▶ _Required work_:
Word for word, transcribe the data below from the line with "#[local] Hint Extern 1 (shrinks (update" to the line with "Lemma shrinks_close c", keeping both of those lines.
-- Opening Marker --
Lemma quieter_refl i : quieter P R i i.
Proof. split; [done|done| |by left]. intros c co' Hco. exists co'. split_and!; try done. by left. Qed.
Lemma quieter_trans i i1 i' : quieter P R i i1 → quieter P R i1 i' → quieter P R i i'.
Proof.
  intros [A1 N1 C1 L1] [A2 N2 C2 L2]. split.
  - auto.
  - by rewrite N2.
  - intros c co' Hco. destruct (C2 c co' Hco) as (co1 & Hco1 & Hc1 & Hr1).
    destruct (C1 c co1 Hco1) as (co & Hco0 & Hc0 & Hr0). exists co. split_and!; [done|auto|].
    intros Hrd. destruct (Hr1 Hrd) as [Hrd'|]; [by apply Hr0|by right].
  - intros c Hp Hc. destruct (L1 c Hp Hc) as [Hc1|]; [by apply L2|by right].
Qed.

Definition shrinks {A} (m : M listener_impl A) : Prop := ∀ i, quieter P R i (m i).2.
Lemma shrinks_bind {A B} (m : M listener_impl A) (k : A → M listener_impl B) :
  shrinks m → (∀ x, shrinks (k x)) → shrinks (bind m k).
Proof.
  intros Hm Hk i. unfold bind. specialize (Hm i). destruct (m i) as [[x|e] i1]; [|done].
  eapply quieter_trans; [exact Hm|apply Hk].
Qed.
Lemma shrinks_ret {A} (x : A) : shrinks (ret x).
Proof. intros i. apply quieter_refl. Qed.
Lemma shrinks_raise {A} e : shrinks (A := A) (raise e).
Proof. intros i. apply quieter_refl. Qed.
Lemma shrinks_get : shrinks get.
Proof. intros i. apply quieter_refl. Qed.
Lemma quieter_same i i' :
  clients (base i') = clients (base i) → held i' = held i → conns i' = conns i → quieter P R i i'.
Proof.
  intros Hc Hh Hn. split.
  - intros c _. unfold conn_alive. by rewrite Hc, Hh.
  - by rewrite Hn.
  - intros c co'. rewrite Hn. intros Hco. exists co'. split_and!; try done. by left.
  - intros c _. rewrite Hc. by left.
Qed.
Lemma shrinks_modify f :
  (∀ i, clients (base (f i)) = clients (base i) ∧ held (f i) = held i ∧ conns (f i) = conns i) → shrinks (modify f).
Proof. intros H i. destruct (H i) as (? & ? & ?). by apply quieter_same. Qed.
Lemma shrinks_update c f :
  (∀ co, closed_ co = true → closed_ (f co) = true) → (∀ co, reading (f co) = true → reading co = true ∨ c ∈ R) →
  shrinks (update c f).
Proof.
  intros Hcl Hr i. split; [done|apply length_alter| |by left]. intros d co'. cbn. destruct (decide (d = c)) as [->|Hne].
  - rewrite list_lookup_alter_eq. destruct (conns i !! c) as [co|]; [|done]. intros [= <-]. exists co. auto.
  - rewrite list_lookup_alter_ne by done. intros Hco. exists co'. split_and!; try done. by left.
Qed.
Lemma shrinks_signal x : shrinks (on_base (raise_signal slot x)).
Proof.
  intros i. unfold on_base, raise_signal, bind, modify. destruct (slot x); cbn; by apply quieter_same.
Qed.
Lemma shrinks_drop c : (P c → c ∈ R) → shrinks (on_base (drop_client c)).
Proof.
  intros Hc i. split.
  - intros d _ [Hd|Hd]; [left|by right]. cbn in Hd. by apply list_elem_of_filter in Hd as [_ Hd].
  - done.
  - intros d co' Hco. exists co'. split_and!; try done. by left.
  - intros d Hp Hd. destruct (decide (d = c)) as [->|Hne]; [right; by apply Hc|left]. cbn. by apply list_elem_of_filter.
Qed.
#[local] Hint Resolve shrinks_bind shrinks_ret shrinks_raise shrinks_get shrinks_signal : vtrc.
#[local] Hint Extern 1 (shrinks (modify _)) => apply shrinks_modify; by intros [] : vtrc.
#[local] Hint Extern 1 (shrinks (update _ _)) =>
  apply shrinks_update; intros [] ?; cbn in *; [done|by left] : vtrc.
Ltac step_shrinks :=
  repeat first [assumption | apply shrinks_bind; [|intros ?] | progress auto with vtrc
               | match goal with |- shrinks (match ?x with _ => _ end) => destruct x end].

Lemma shrinks_stop_connection c : shrinks (on_base (stop_connection slot c)).
Proof.
  intros i. unfold on_base, stop_connection, raise_signal, bind, modify. destruct (slot _); cbn; by apply quieter_same.
Qed.
Lemma shrinks_close c : shrinks (close slot c).
Proof. unfold close, conn_on_close, on_client_destroy. pose proof (shrinks_stop_connection c). step_shrinks. Qed.
Lemma shrinks_write_error c : shrinks (on_write_error slot c).
Proof. unfold on_write_error. pose proof (shrinks_close c). step_shrinks. Qed.
Lemma shrinks_close_drop c : (P c → c ∈ R) → shrinks (close_drop slot c).
Proof. intros Hc. unfold close_drop. pose proof (shrinks_close c). pose proof (shrinks_drop c Hc). step_shrinks. Qed.
Lemma shrinks_stop_clients : shrinks (stop_clients slot).
Proof.
  unfold stop_clients, ConnectionList.stop_all_clients, ConnectionList.foreach_while. apply shrinks_bind; [apply shrinks_get|].
  intros i. apply shrinks_bind; [|step_shrinks].
  generalize (ConnectionList.clients_ (clients (base i))) 0. intros cs. induction cs as [|c cs IH]; intros r; [step_shrinks|].
  cbn [ConnectionList.foreach_while_loop]. unfold ConnectionList.close_all_connection at 1.
  pose proof (shrinks_close c). step_shrinks.
Qed.
Lemma shrinks_start_reading c : c ∈ R → shrinks (start_reading c).
Proof. intros Hc. apply shrinks_update; [by intros []|]. intros co _. by right. Qed.
Lemma shrinks_read_handler c error process : c ∈ R → shrinks (read_handler slot c error process).
Proof.
  intros Hc. unfold read_handler. pose proof (shrinks_close_drop c (λ _, Hc)). pose proof (shrinks_start_reading c Hc).
  assert (shrinks (update c (with_reading false))) by (apply shrinks_update; [by intros []|done]). step_shrinks.
Qed.
Lemma shrinks_start_read c : c ∈ R → shrinks (start_read_clos c).
Proof. intros Hc. unfold start_read_clos. pose proof (shrinks_start_reading c Hc). step_shrinks. Qed.
Lemma shrinks_start_accept : shrinks start_accept.
Proof. unfold start_accept. step_shrinks. Qed.
Lemma shrinks_acceptor_close : shrinks acceptor_close.
Proof. unfold acceptor_close. step_shrinks. Qed.
Lemma shrinks_working b : shrinks (modify (with_working b)).
Proof. auto with vtrc. Qed.
End Quiet.

(** ** The watch over the handshakes *)

Definition running (w : listener_ssl) (c : nat) : Prop :=
  keepalive_calls_ w !! c = Some armed ∨ keepalive_calls_ w !! c = Some due.
Definition covered (w : listener_ssl) (c : nat) : Prop :=
  c ∈ succeeded w ∨ (c ∈ handshakes w ∧ running w c).
Definition shut (i : listener_impl) (c : nat) : Prop :=
  conn_alive i c → ∀ co, conns i !! c = Some co → closed_ co = true.

Record watched (w : listener_ssl) : Prop := {
  wt_count : count_inv (inner w);
  wt_once : NoDup (handshakes w);
  wt_shakes c : c ∈ handshakes w → (c < length (conns (inner w)))%nat ∧ c ∉ succeeded w;
  wt_succ c : c ∈ succeeded w → (c < length (conns (inner w)))%nat;
  wt_reads c co : conns (inner w) !! c = Some co → reading co = true → c ∈ succeeded w;
  wt_covered c : covered w c ∨ shut (inner w) c
}.

(** What an operation does to the handshakes; [new] is the connection it set up. *)
Definition old (new : option nat) (c : nat) : Prop := Some c ≠ new.
Record moves (new : option nat) (w w' : listener_ssl) : Prop := {
  mv_quiet : quieter (old new) (succeeded w') (inner w) (inner w');
  mv_count : count_inv (inner w');
  mv_once : NoDup (handshakes w');
  mv_keep : succeeded w ⊆ succeeded w';
  mv_shakes c : c ∈ handshakes w' → (c ∈ handshakes w ∨ new = Some c) ∧ c ∉ succeeded w';
  mv_succ c : c ∈ succeeded w' → c ∈ succeeded w ∨ c ∈ handshakes w;
  mv_covered c : new = Some c ∨ covered w c → covered w' c ∨ shut (inner w') c
}.
Inductive moved (w w' : listener_ssl) : Prop :=
  | moved_none : moves None w w' → moved w w'
  | moved_new i co :
      conns i = conns (inner w) ++ [co] → reading co = false →
      clients (base i) = clients (base (inner w)) → held i = held (inner w) →
      moves (Some (length (conns (inner w)))) (with_inner i w) w' → moved w w'.

Lemma quieter_shut P R i i' c : P c → quieter P R i i' → shut i c → shut i' c.
Proof.
  intros Hp Hq Hs Hal co' Hco'. destruct (q_conns _ _ _ _ Hq c co' Hco') as (co & Hco & Hcl & _).
  apply Hcl, Hs; [|done]. by apply (q_alive _ _ _ _ Hq).
Qed.

Lemma moves_watched new w w' :
  (∀ c, new = Some c → (c < length (conns (inner w)))%nat) → moves new w w' →
  (∀ c, c ∈ handshakes w → (c < length (conns (inner w)))%nat) → (∀ c, c ∈ succeeded w → (c < length (conns (inner w)))%nat) →
  (∀ c co, conns (inner w) !! c = Some co → reading co = true → c ∈ succeeded w) →
  (∀ c, old new c → covered w c ∨ shut (inner w) c) → watched w'.
Proof.
  intros Hnew [Hq Hcnt Ho Hk Hs Hsu Hc] Wh Ws Wr Wc. pose proof (q_len _ _ _ _ Hq) as Hl. split; [done|done|..].
  - intros c Hin. destruct (Hs c Hin) as [[Hx|Hx] Hns]; rewrite Hl; auto.
  - intros c Hin. rewrite Hl. destruct (Hsu c Hin); auto.
  - intros c co' Hco' Hr'. destruct (q_conns _ _ _ _ Hq c co' Hco') as (co & Hco & _ & Hr).
    destruct (Hr Hr') as [Hr0|]; [|done]. apply Hk. by eapply Wr.
  - intros c. destruct (decide (Some c = new)) as [Hn|Hn]; [apply Hc; left; by symmetry|].
    destruct (Wc c Hn) as [Hcv|Hsh]; [apply Hc; by right|]. right. by apply (quieter_shut (old new) _ (inner w) _ c Hn Hq).
Qed.

Lemma moved_watched w w' : moved w w' → watched w → watched w'.
Proof.
  intros Hm [Hcnt Ho Hs Hsu Hr Hc]. destruct Hm as [Hm|i co Hconns Hrd Hcl Hh Hm].
  - apply (moves_watched None w w'); try done. intros c Hin. by apply Hs.
  - assert (Hlen : length (conns i) = S (length (conns (inner w)))) by (rewrite Hconns, length_app; cbn; lia).
    apply (moves_watched _ _ _) in Hm; cbn [inner with_inner handshakes succeeded] in *; [done|..].
    + intros c [= <-]. lia.
    + intros c Hin. destruct (Hs c Hin). lia.
    + intros c Hin. specialize (Hsu c Hin). lia.
    + intros c co'. rewrite Hconns. intros [Hco|[_ Hx]]%lookup_app_Some; [by apply Hr|].
      apply list_lookup_singleton_Some in Hx as [_ <-]. congruence.
    + intros c _. destruct (Hc c) as [Hcv|Hsh]; [by left|right]. intros Hal co'. rewrite Hconns. unfold conn_alive in Hal.
      rewrite Hcl, Hh in Hal. intros [Hco|[Hge _]]%lookup_app_Some; [by apply Hsh|].
      destruct (proj2 Hcnt c Hal) as (co1 & Hco1 & _). apply lookup_lt_Some in Hco1. lia.
Qed.

(** A connection that is closed and whose handshake did not succeed. *)
Definition stuck (c : nat) (w : listener_ssl) : Prop :=
  c ∈ ConnectionList.clients_ (clients (base (inner w))) ∧ (c ∉ succeeded w) ∧ (c ∉ handshakes w) ∧
  ∃ co, conns (inner w) !! c = Some co ∧ closed_ co = true.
-- Closing Marker --
▶ _Solution to the exercise_:
#[local] Hint Extern 1 (shrinks (update _ _)) =>
  apply shrinks_update; intros [] ?; cbn in *; [done|by left] : vtrc.
Ltac step_shrinks :=
  repeat first [assumption | apply shrinks_bind; [|intros ?] | progress auto with vtrc
               | match goal with |- shrinks (match ?x with _ => _ end) => destruct x end].

Lemma shrinks_stop_connection c : shrinks (on_base (stop_connection slot c)).
Proof.
  intros i. unfold on_base, stop_connection, raise_signal, bind, modify. destruct (slot _); cbn; by apply quieter_same.
Qed.
Lemma shrinks_close c : shrinks (close slot c).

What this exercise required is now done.